▶ [What you are asked to do] Return the run of lines below that opens with the line containing "let! (ret, b, fd)" and closes with the line containing "#[export] Hint Rewrite", keeping each one exact.

⁂

(** * Digests *)

(** EVP_MD_CTX_new with EVP_DigestInit_ex2, EVP_DigestUpdate and
    EVP_DigestFinal_ex; [None] is their failure. *)
Record evp_api (C : Type) := {
  EVP_DigestInit : option C;
  EVP_DigestUpdate : C -> bytes -> option C;
  EVP_DigestFinal : C -> option bytes;
}.
Arguments EVP_DigestInit {C} _.
Arguments EVP_DigestUpdate {C} _ _ _.
Arguments EVP_DigestFinal {C} _ _.

Section Md5.
Context {C : Type} (evp : evp_api C).

(** A context that is [None] is the NULL pointer left by an earlier failure. *)
Definition md5_init : option C := EVP_DigestInit evp.

Definition md5_update (ctx : option C) (data : bytes) : option C :=
  match ctx with
  | None => None
  | Some c => EVP_DigestUpdate evp c data
  end.

(** The digest buffer and its length; the context is freed. *)
Definition md5_final (md : bytes) (ctx : option C) : bytes * Z * option C :=
  match ctx with
  | None => (md, 0, None)
  | Some c =>
      match EVP_DigestFinal evp c with
      | None => (md, 0, None)
      | Some d => (overlay d md, blen d, None)
      end
  end.
End Md5.

(** * Regions in the dump file *)

(** The dump descriptor and the globals the two functions change. *)
Record dump_state (F C : Type) := DumpState {
  d_fd : F;
  d_size : Z;                 (** [dumped_vm_size] *)
  d_ckpt : option C;          (** [md5_checkpoint_ctx] *)
  d_rest : option C;          (** [md5_restore_ctx] *)
}.
Arguments DumpState {F C} _ _ _ _.
Arguments d_fd {F C} _.
Arguments d_size {F C} _.
Arguments d_ckpt {F C} _.
Arguments d_rest {F C} _.

(** The options that select the data path: the page size, [-c], and the
    algorithm chosen by [compress_init] with [MAX_VM_REGION_SIZE]. *)
Record dump_cfg := {
  page_size : Z;
  checksum : bool;
  algo : algorithm;
}.

Section Regions.
Context (cfg : dump_cfg) (lz4 : lz4_api) (zstd : zstd_api).
Context {C : Type} (evp : evp_api C).
Context {F : Type} (dump_read : Z -> F -> run (Z * bytes * F)) (dump_write : bytes -> F -> run (Z * F)).

Definition compress_rd := compress_read lz4 zstd MAX_VM_REGION_SIZE dump_read (algo cfg).
Definition compress_wr := compress_write lz4 zstd MAX_VM_REGION_SIZE dump_write (algo cfg).

(** [vmr] and [buf] are the caller's, overwritten as the file is read. *)
Definition read_vm_region (vmr : vm_region) (buf : bytes) (st : dump_state F C)
    : run (Z * vm_region * bytes * dump_state F C) :=
  let! (ret, b, fd) := dump_read sizeof_vm_region (d_fd st) in
  let st := DumpState fd (d_size st) (d_ckpt st) (d_rest st) in
  if negb (u64 ret =? sizeof_vm_region) then Ret (ret, vmr, buf, st)
  else
    let vmr := vm_region_of b in
    if d_size st <? vmr_len vmr then Ret (-1, vmr, buf, st)
    else
      let st := DumpState fd (d_size st - vmr_len vmr) (d_ckpt st) (d_rest st) in
      if vm_region_valid (page_size cfg) vmr =? 0 then Ret (-1, vmr, buf, st)
      else
        let! (ret, buf, fd) := compress_rd buf (vmr_len vmr) (d_fd st) in
        let st := DumpState fd (d_size st) (d_ckpt st) (d_rest st) in
        if ret <? 0 then Ret (ret, vmr, buf, st)
        else
          let ctx :=
            if checksum cfg && (0 <? ret)
            then md5_update evp (md5_update evp (d_rest st) (vm_region_bytes vmr))
                   (ztake (vmr_len vmr) buf)
            else d_rest st in
          Ret (ret, vmr, buf, DumpState fd (d_size st) (d_ckpt st) ctx).

(** [buf] holds the [vmr->len] bytes of the region. *)
Definition write_vm_region (vmr : vm_region) (buf : bytes) (st : dump_state F C)
    : run (Z * dump_state F C) :=
  if vm_region_valid (page_size cfg) vmr =? 0 then Ret (-1, st)
  else
    let! (ret, fd) := dump_write (vm_region_bytes vmr) (d_fd st) in
    let st := DumpState fd (d_size st) (d_ckpt st) (d_rest st) in
    if negb (u64 ret =? sizeof_vm_region) then Ret (-1, st)
    else
      let! (ret, fd) := compress_wr (ztake (vmr_len vmr) buf) (d_fd st) in
      let st := DumpState fd (d_size st) (d_ckpt st) (d_rest st) in
      if ret <? 0 then Ret (ret, st)
      else
        let size := u64 (d_size st + vmr_len vmr) in
        let ctx :=
          if checksum cfg && (0 <? ret)
          then md5_update evp (md5_update evp (d_ckpt st) (vm_region_bytes vmr))
                 (ztake (vmr_len vmr) buf)
          else d_ckpt st in
        Ret (ret, DumpState fd size ctx (d_rest st)).
End Regions.

(** * Lemmas *)

Lemma blen_vm_region_bytes v : blen (vm_region_bytes v) = 16.
Proof. unfold vm_region_bytes; blia. Qed.
#[export] Hint Rewrite blen_vm_region_bytes : blen.

Lemma vm_region_of_bytes v : vm_region_ok v -> vm_region_of (vm_region_bytes v) = v.
Proof.
  intros [Ha Hl]. destruct v as [a l]; unfold vm_region_of, vm_region_bytes; cbn [vmr_addr vmr_len] in *.
  rewrite ztake_app_exact, zdrop_app_exact, ztake_all by blia.
  by rewrite !le_combine_split_8.
Qed.

(** A page size is a power of two; alignment is then divisibility. *)
Definition page_size_ok (ps : Z) : Prop := exists k, 0 <= k <= 20 /\ ps = 2 ^ k.

Lemma page_size_pos ps : page_size_ok ps -> 0 < ps <= 2 ^ 20.
Proof. intros (k & Hk & ->). split; [lia|apply Z.pow_le_mono_r; lia]. Qed.

Lemma page_size_divides ps : page_size_ok ps -> (ps | MAX_VM_REGION_SIZE).
Proof.
  intros (k & Hk & ->). exists (2 ^ (20 - k)). rewrite <- Z.pow_add_r by lia.
  replace (20 - k + k) with 20 by lia. reflexivity.
Qed.

Lemma land_page_mask ps a : page_size_ok ps -> Z.land a (ps - 1) = a mod ps.
Proof.
  intros (k & Hk & ->). replace (2 ^ k - 1) with (Z.ones k) by (rewrite Z.ones_equiv; lia).
  apply Z.land_ones; lia.
Qed.

(** A region the two functions accept. *)
Definition region_fits (ps : Z) (v : vm_region) : Prop :=
  vm_region_ok v /\ vmr_addr v mod ps = 0 /\ vmr_len v mod ps = 0.

Lemma vm_region_valid_fits ps v :
  page_size_ok ps -> vmr_addr v mod ps = 0 -> vmr_len v mod ps = 0 -> vm_region_valid ps v = 1.
Proof.
  intros Hp Ha Hl. unfold vm_region_valid. by rewrite land_page_mask, Ha, Hl by done.
Qed.

Lemma vm_region_valid_1 ps v :
  page_size_ok ps -> vm_region_valid ps v <> 0 -> vmr_addr v mod ps = 0 /\ vmr_len v mod ps = 0.
Proof.
  intros Hp. unfold vm_region_valid. rewrite land_page_mask by done.
  repeat case_match; tests; done.
Qed.

Section Specs.
Context (cfg : dump_cfg) (lz4 : lz4_api) (zstd : zstd_api) `{!Lz4Spec lz4, !ZstdSpec zstd}.
Context {C : Type} (evp : evp_api C).
Context {F : Type} (rd : Z -> F -> run (Z * bytes * F)) (wr : bytes -> F -> run (Z * F)).
Context `{!DumpChannel rd wr}.
Context (Hps : page_size_ok (page_size cfg)) (Hfit : bounds_fit lz4 zstd MAX_VM_REGION_SIZE).

(** The record of a region in the file, and what it adds to a digest. *)
Definition region_img (v : vm_region) (data : bytes) : bytes :=
  dc_enc rd wr (vm_region_bytes v) ++ stored lz4 zstd MAX_VM_REGION_SIZE rd wr (algo cfg) data.

Definition digest_region (ctx : option C) (v : vm_region) (data : bytes) : option C :=
  if checksum cfg then md5_update evp (md5_update evp ctx (vm_region_bytes v)) data else ctx.

(** A region as the checkpoint saves it. *)
Definition region_saved (v : vm_region) (data : bytes) : Prop :=
  region_fits (page_size cfg) v /\ blen data = vmr_len v /\ 0 < vmr_len v <= MAX_VM_REGION_SIZE.

Lemma write_vm_region_ok v data st c :
  region_saved v data -> dc_writer rd wr (d_fd st) c ->
  exists fd,
    write_vm_region cfg lz4 zstd evp wr v data st
      = Ret (vmr_len v, DumpState fd (u64 (d_size st + vmr_len v))
                          (digest_region (d_ckpt st) v data) (d_rest st))
    /\ dc_writer rd wr fd (c ++ region_img v data).
Proof.
  intros ((Hok & Ha & Hl) & Hd & Hlen) Hf. unfold write_vm_region.
  rewrite vm_region_valid_fits by done. cbn [Z.eqb].
  destruct (dc_write (d_fd st) c (vm_region_bytes v)) as (f1 & -> & Hf1); [done|blia|].
  rewrite blen_vm_region_bytes. cbn [rbind]. change (u64 16 =? sizeof_vm_region) with true.
  cbn [negb d_fd d_size d_ckpt d_rest]. rewrite ztake_all by lia.
  destruct (compress_write_stored lz4 zstd MAX_VM_REGION_SIZE rd wr (algo cfg) data f1
    (c ++ dc_enc rd wr (vm_region_bytes v)) Hfit) as (f2 & E & Hf2); [lia|done|].
  unfold compress_wr. rewrite E. cbn [rbind].
  rewrite (proj2 (Z.ltb_ge _ _)), (proj2 (Z.ltb_lt _ _)), andb_true_r by lia.
  cbn [d_fd d_size d_ckpt d_rest]. rewrite Hd. eexists. split; [done|].
  unfold region_img. by rewrite app_assoc.
Qed.

Lemma read_vm_region_ok v data st c v0 buf :
  region_saved v data -> dc_reader rd wr (d_fd st) (region_img v data ++ c) ->
  vmr_len v <= d_size st ->
  exists fd,
    read_vm_region cfg lz4 zstd evp rd v0 buf st
      = Ret (vmr_len v, v, overlay data buf,
             DumpState fd (d_size st - vmr_len v) (d_ckpt st) (digest_region (d_rest st) v data))
    /\ dc_reader rd wr fd c.
Proof.
  intros ((Hok & Ha & Hl) & Hd & Hlen) Hf Hsz. unfold read_vm_region, region_img in *.
  rewrite <- app_assoc in Hf.
  destruct (dc_read _ _ _ Hf) as (f1 & E1 & Hf1); [blia|]. rewrite blen_vm_region_bytes in E1.
  unfold sizeof_vm_region. rewrite E1. cbn [rbind]. change (u64 16 =? 16) with true.
  cbn [negb d_fd d_size d_ckpt d_rest]. rewrite vm_region_of_bytes by done.
  rewrite (proj2 (Z.ltb_ge _ _)), vm_region_valid_fits by (done || lia). cbn [Z.eqb].
  destruct (compress_read_stored lz4 zstd MAX_VM_REGION_SIZE rd wr (algo cfg) data f1 c buf Hfit)
    as (f2 & E & Hf2); [lia|done|].
  unfold compress_rd. rewrite <- Hd, E. cbn [rbind]. rewrite (proj2 (Z.ltb_ge _ _)), (proj2 (Z.ltb_lt _ _)), andb_true_r by lia.
  rewrite ztake_overlay. eauto.
Qed.

(** The end of the dump. *)
Lemma read_vm_region_eof st v0 buf :
  dc_reader rd wr (d_fd st) [] ->
  exists fd,
    read_vm_region cfg lz4 zstd evp rd v0 buf st
      = Ret (0, v0, buf, DumpState fd (d_size st) (d_ckpt st) (d_rest st))
    /\ dc_reader rd wr fd [].
Proof.
  intros Hf. unfold read_vm_region.
  destruct (dc_eof (d_fd st) sizeof_vm_region) as (f1 & -> & Hf1); [done|unfold sizeof_vm_region; lia|].
  cbn [rbind]. change (u64 0 =? sizeof_vm_region) with false. eauto.
Qed.

(** C4: a region written to the dump by [write_vm_region] is read back by
    [read_vm_region] with the same address, length and bytes, for every
    compression; the read takes off the account [dumped_vm_size] what the write
    added to it, and feeds the restore digest exactly what the checkpoint digest
    was fed. *)
Theorem vm_region_roundtrip v data st c :
  region_saved v data -> is_u64 (d_size st + vmr_len v) -> dc_writer rd wr (d_fd st) c ->
  exists st' img,
    write_vm_region cfg lz4 zstd evp wr v data st = Ret (vmr_len v, st')
    /\ dc_writer rd wr (d_fd st') (c ++ img)
    /\ forall str rest v0 buf,
         dc_reader rd wr (d_fd str) (img ++ rest) -> d_size str = d_size st' ->
         0 <= d_size st -> d_rest str = d_ckpt st ->
         exists str',
           read_vm_region cfg lz4 zstd evp rd v0 buf str
             = Ret (vmr_len v, v, overlay data buf, str')
           /\ dc_reader rd wr (d_fd str') rest
           /\ d_size str' = d_size st
           /\ d_rest str' = d_ckpt st'.
Proof.
  intros Hs Hu Hf. destruct (write_vm_region_ok v data st c) as (fd & E & Hf'); [done..|].
  eexists _, (region_img v data). split_and!; [exact E|done|].
  cbn [d_fd d_size d_ckpt d_rest]. rewrite u64_small by done.
  intros str rest v0 buf Hr Hsz H0 Hctx.
  destruct (read_vm_region_ok v data str rest v0 buf) as (fd' & E' & Hf''); [done..|lia|].
  eexists. split; [exact E'|]. cbn [d_fd d_size d_ckpt d_rest].
  split_and!; [done|lia|by rewrite Hctx].
Qed.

⁂

▶ [Task output]
  let! (ret, b, fd) := dump_read sizeof_vm_region (d_fd st) in
  let st := DumpState fd (d_size st) (d_ckpt st) (d_rest st) in
  if negb (u64 ret =? sizeof_vm_region) then Ret (ret, vmr, buf, st)
  else
    let vmr := vm_region_of b in
    if d_size st <? vmr_len vmr then Ret (-1, vmr, buf, st)
    else
      let st := DumpState fd (d_size st - vmr_len vmr) (d_ckpt st) (d_rest st) in
      if vm_region_valid (page_size cfg) vmr =? 0 then Ret (-1, vmr, buf, st)
      else
        let! (ret, buf, fd) := compress_rd buf (vmr_len vmr) (d_fd st) in
        let st := DumpState fd (d_size st) (d_ckpt st) (d_rest st) in
        if ret <? 0 then Ret (ret, vmr, buf, st)
        else
          let ctx :=
            if checksum cfg && (0 <? ret)
            then md5_update evp (md5_update evp (d_rest st) (vm_region_bytes vmr))
                   (ztake (vmr_len vmr) buf)
            else d_rest st in
          Ret (ret, vmr, buf, DumpState fd (d_size st) (d_ckpt st) ctx).

(** [buf] holds the [vmr->len] bytes of the region. *)
Definition write_vm_region (vmr : vm_region) (buf : bytes) (st : dump_state F C)
    : run (Z * dump_state F C) :=
  if vm_region_valid (page_size cfg) vmr =? 0 then Ret (-1, st)
  else
    let! (ret, fd) := dump_write (vm_region_bytes vmr) (d_fd st) in
    let st := DumpState fd (d_size st) (d_ckpt st) (d_rest st) in
    if negb (u64 ret =? sizeof_vm_region) then Ret (-1, st)
    else
      let! (ret, fd) := compress_wr (ztake (vmr_len vmr) buf) (d_fd st) in
      let st := DumpState fd (d_size st) (d_ckpt st) (d_rest st) in
      if ret <? 0 then Ret (ret, st)
      else
        let size := u64 (d_size st + vmr_len vmr) in
        let ctx :=
          if checksum cfg && (0 <? ret)
          then md5_update evp (md5_update evp (d_ckpt st) (vm_region_bytes vmr))
                 (ztake (vmr_len vmr) buf)
          else d_ckpt st in
        Ret (ret, DumpState fd size ctx (d_rest st)).
End Regions.

(** * Lemmas *)

Lemma blen_vm_region_bytes v : blen (vm_region_bytes v) = 16.
Proof. unfold vm_region_bytes; blia. Qed.
#[export] Hint Rewrite blen_vm_region_bytes : blen.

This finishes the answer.